Coinbase’s Base L2 blockchain handles the settlement layer. Base is an Ethereum Layer 2 with low fees and fast confirmation times, making it practical for high-frequency, low-value agent transactions that would be prohibitively expensive on Ethereum mainnet.

Where it fits in the agent economy

x402 is arguably the most important primitive in the agent economy stack. Without a standard way for agents to pay each other over HTTP, every agent marketplace becomes a walled garden with proprietary billing APIs. x402 makes payments a protocol-level concern, like authentication or content negotiation.

In our hackathon economy, x402 is the payment layer that Nevermined extends and manages. Every transaction between agents — The Fund buying data from seller agents, The Architect orchestrating paid tools — flows through x402 headers. The protocol’s HTTP-native design means it works with any web framework, any hosting provider, any language.

The Visa partnership extends x402’s reach to 80M+ merchant locations. This bridges the gap between the agent economy and the traditional economy: an agent that earns USDC through x402 transactions could theoretically spend it at a physical store.

Limitations

x402 assumes the client can construct cryptographic payment payloads. For simple API consumers, this is a higher bar than including an API key. The facilitator model, while providing trust guarantees, adds a network hop and a dependency on Coinbase’s infrastructure.

The protocol is still early. Despite $600M in volume, adoption is concentrated among crypto-native applications. Mainstream developer tooling — framework middleware, client libraries, debugging tools — is thin compared to OAuth or API key authentication.

USDC settlement means agents need to operate in the crypto economy. For enterprises in regulated industries, holding and transacting in stablecoins introduces compliance requirements that API key billing does not.
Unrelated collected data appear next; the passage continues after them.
Lemma closer_not_opener o : is_closer o = true -> is_opener o = false.
Proof. by destruct o. Qed.

Lemma closes_weight s k : is_opener (op s) = true -> closes (op s) (op k) -> weight s + weight k = 0.
Proof.
  intros Ho [Hc _]. unfold weight. rewrite Ho, Hc, (closer_not_opener _ Hc). done.
Qed.

Lemma balanced_height a b :
  balanced a b -> height_to a b = 0 /\ forall m, a <= m <= b -> 0 <= height_to a m.
Proof.
  induction 1 as [a|a b Ho Hc Hb [IH IHm]|a e b Ho He [IHe IHem] Hcl Hb [IH IHm]].
  - split; [apply height_nil|]. intros m Hm. assert (m = a) as -> by lia. by rewrite height_nil.
  - pose proof (balanced_le _ _ Hb).
    assert (Hw : weight a = 0) by (unfold weight; by rewrite Ho, Hc).
    split; [rewrite height_cons by lia; lia|]. intros m Hm.
    destruct (decide (m = a)) as [->|]; [by rewrite height_nil|].
    rewrite height_cons by lia. specialize (IHm m). lia.
  - pose proof (balanced_le _ _ Hb). pose proof (balanced_le _ _ He).
    pose proof (closes_weight a e Ho Hcl) as Hw.
    assert (Hwa : weight a = 1) by (unfold weight; by rewrite Ho).
    assert (Hend : height_to a (e + 1) = 0).
    { rewrite height_cons, (height_app (a + 1) e), (height_cons e), height_nil by lia. lia. }
    split; [rewrite (height_app a (e + 1)) by lia; lia|]. intros m Hm.
    destruct (decide (m = a)) as [->|]; [by rewrite height_nil|].
    destruct (decide (m <= e)); [rewrite height_cons by lia; specialize (IHem m); lia|].
    rewrite (height_app a (e + 1)) by lia. specialize (IHm m). lia.
Qed.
Header-based payment also has practical fragility. As we discovered with AgentCore, proxies and CDNs that strip or modify custom headers break x402 silently. The protocol needs proxy-awareness or a fallback mechanism for environments where custom headers are not reliably forwarded.

Despite these growing pains, x402 is the closest thing the agent economy has to a universal payment standard. HTTP is the lingua franca of web services, and embedding payments at that layer is the right architectural decision.